From the prior art different electromechanical parking brake systems comprising at least one brake mechanism unit and at least one control device are known, in which in each case the at least one control device controls the actuation, i.e. the application and release of the brake mechanism unit for braking the vehicle. Such electromechanical parking brake systems will in future to an increasing extent replace by conventional, purely mechanical hand brakes and/or parking brakes of a vehicle.
Besides additional safety and comfort functions, an electromechanical parking brake system offers the possibility of determining the operating state by direct evaluation of the force-displacement-current characteristics of the brake mechanism unit, it being possible for the brake mechanism unit depending on the form of construction to be formed by a plurality of mechanical, electronic and/or electromechanical components. In particular, methods of determining system errors of such electromechanical parking brake systems by evaluation of the measured force-displacement-current characteristics are already known from the prior art.
If in particular the mechanical elements and/or brake components provided inside such an electromechanical parking brake system are new and therefore not stressed, then before the first start-up of such an electromechanical parking brake system it is necessary to carry out running-in and calibration of the electromechanical parking brake system.

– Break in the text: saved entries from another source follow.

(** * frugally-deep: the dense 3D tensor [matrix3d]

    A shallow embedding of [include/frugally_deep/matrix3d.h] and the
    properties of its operations: row-major indexing, [get]/[set],
    [transform_matrix3d], [reshape_matrix3d], the min/max scan and the
    elementwise arithmetic.

    Conventions.  A [std::size_t] is an [N] and the arithmetic of [idx]
    wraps modulo [2^64].  A [float_t] is an IEEE 754 number of the Standard
    Library's [spec_float], which has one NaN.  A function that can hit a
    failing [assert] or index outside its buffer returns an [option].  The
    nested [for] loops are monadic folds over [0 .. n-1]. *)

From Stdlib Require Import ZArith NArith Lia.
From Stdlib Require Import Floats.SpecFloat.
From Stdlib Require Import Ascii String.
From stdpp Require Import base tactics option list numbers.

Local Open Scope N_scope.

(** ** [std::size_t]

    Unsigned 64-bit arithmetic: a value is an [N], every sum and product is
    reduced modulo [2^64]. *)

Definition size_t : Type := N.

Definition size_t_modulus : N := 2 ^ 64.

Definition size_wrap (n : N) : size_t := n mod size_t_modulus.

Definition size_add (a b : size_t) : size_t := size_wrap (a + b).

Definition size_mul (a b : size_t) : size_t := size_wrap (a * b).

(** ** [float_t] and [float_vec]

    The scalars are IEEE 754 binary floating-point numbers, in the Standard
    Library's specification [spec_float]; the operations that round take the
    format ([prec], [emax]) as a parameter.  A [float_vec] is a
    [std::vector<float_t>]. *)

Abbreviation float_t := spec_float (only parsing).

Abbreviation float_vec := (list float_t) (only parsing).

(** The literal [0.0f]. *)
Definition float_zero : float_t := S754_zero false.

(** A [std::vector] reports its length as a [std::size_t]. *)
Definition vec_fits (v : float_vec) : Prop :=
  N.of_nat (length v) < size_t_modulus.

#[global] Instance spec_float_eq_dec : EqDecision spec_float.
Proof. solve_decision. Defined.

(** ** [size3d]

    Modelled from the spec: [size3d.h] is not part of the sources at hand.
    The spec gives a shape as an immutable triple (depth, height, width) of
    non-negative extents that exposes [volume() = depth × height × width];
    [matrix3d.h] reads the fields [depth_], [height_], [width_] and compares
    two shapes with [==].  [volume] is that product, as a number. *)
Module size3d.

Especially the brake mechanism unit or its mechanical components, such as for example a wrap springs, brake cables, brake linings etc., require a defined minimum extent of actuation to achieve the normal working range. By running in the electromechanical parking brake system is meant a first actuation of the fitted mechanical components to a defined minimum extent.

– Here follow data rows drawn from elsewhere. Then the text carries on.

Lemma header_overlap (x r w : str) :
  x ++ header ++ r = header ++ w ->
  exists b, x ++ header = header ++ b /\ length b = length x.
Proof.
  intros H. exists (take (length x) w).
  assert (Hlen : length w = (length x + length r)%nat).
  { apply (f_equal length) in H. rewrite !length_app in H. lia. }
  split; [|rewrite length_take; lia].
  apply (f_equal (take (length x + length header))) in H.
  rewrite app_assoc, take_app_length' in H by (rewrite length_app; lia).
  rewrite H. rewrite take_app_ge by lia. f_equal. f_equal. lia.
Qed.


End InPlaceUpdate.


Section InPlaceUpdateExamples.

Import Text Re CalculateMidradius UpdateSpec.

Lemma update_singleton (name : string) (content new_content : str) m :
  sub_scan midradius_value_pattern (header ++ newline :: format_4f_e m) 0 content 0
  = new_content ->
  update_midradius_in_file {[ name := content ]} name m
  = Ok {[ name := new_content ]}.
Proof.
  intros Hscan. unfold update_midradius_in_file, read.
  rewrite lookup_singleton_eq. cbn [mbind result_bind].
  unfold re_sub. rewrite expand_replacement. cbn [mbind result_bind].
  rewrite Hscan, insert_singleton_eq. reflexivity.
Qed.


(** C10 as stated fails when the line after the header starts with a digit
    but is not a line of digits and dots: the decoder finds no numeric line
    after the header, yet the update rewrites the leading digit. *)
Lemma update_partial_line_counterexample :
  let content : str := header ++ newline :: "1e-05" in
  header_before_numeric_line (split newline content) = false
  /\ update_midradius_in_file {[ "record.txt"%string := content ]}
       "record.txt" (Num (1 / 2))
     = Ok {[ "record.txt"%string := header ++ newline :: "0.5000e-05" ]}
  /\ header ++ newline :: "0.5000e-05" <> content.
Proof.
  intros content. split; [reflexivity|]. split.
  - apply update_singleton. cbn [format_4f_e]. rewrite format_4f_half.
    vm_compute. reflexivity.
  - discriminate.
Qed.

If such a minimum extent of actuation does not occur, then, when the electromechanical parking brake system disposed in the vehicle is actuated for the first time, extreme variations of the control parameters from the respective assigned control characteristic arise, which may be interpreted by the control device of the electromechanical parking brake system as system errors and therefore lead to a system failure.
Up till now, in order to avoid such system errors, electromechanical parking brake systems or their components after their manufacture and even before installation in the respective vehicle have been checked for their operating capability by means of suitable diagnostic methods and associated external diagnostic units, and in particular a running-in and calibration of the electromechanical parking brake system has been carried out. Furthermore, after a repair to the electromechanical parking brake system or the exchange of defective brake components a fresh running-in and calibration operation is to be carried out.
Via a corresponding diagnostic interface, which is optionally provided on the brake component to be checked, control commands externally generated by a diagnostic unit are transmitted to the electromechanical parking brake system and bring about an application and release of the brake mechanism unit. The result is a simulation of defined braking cycles or braking scenarios. The drawback of such external diagnostic methods is that they in no way take account of vehicle parameters that are critical with regard to safety, such as for example the vehicle velocity.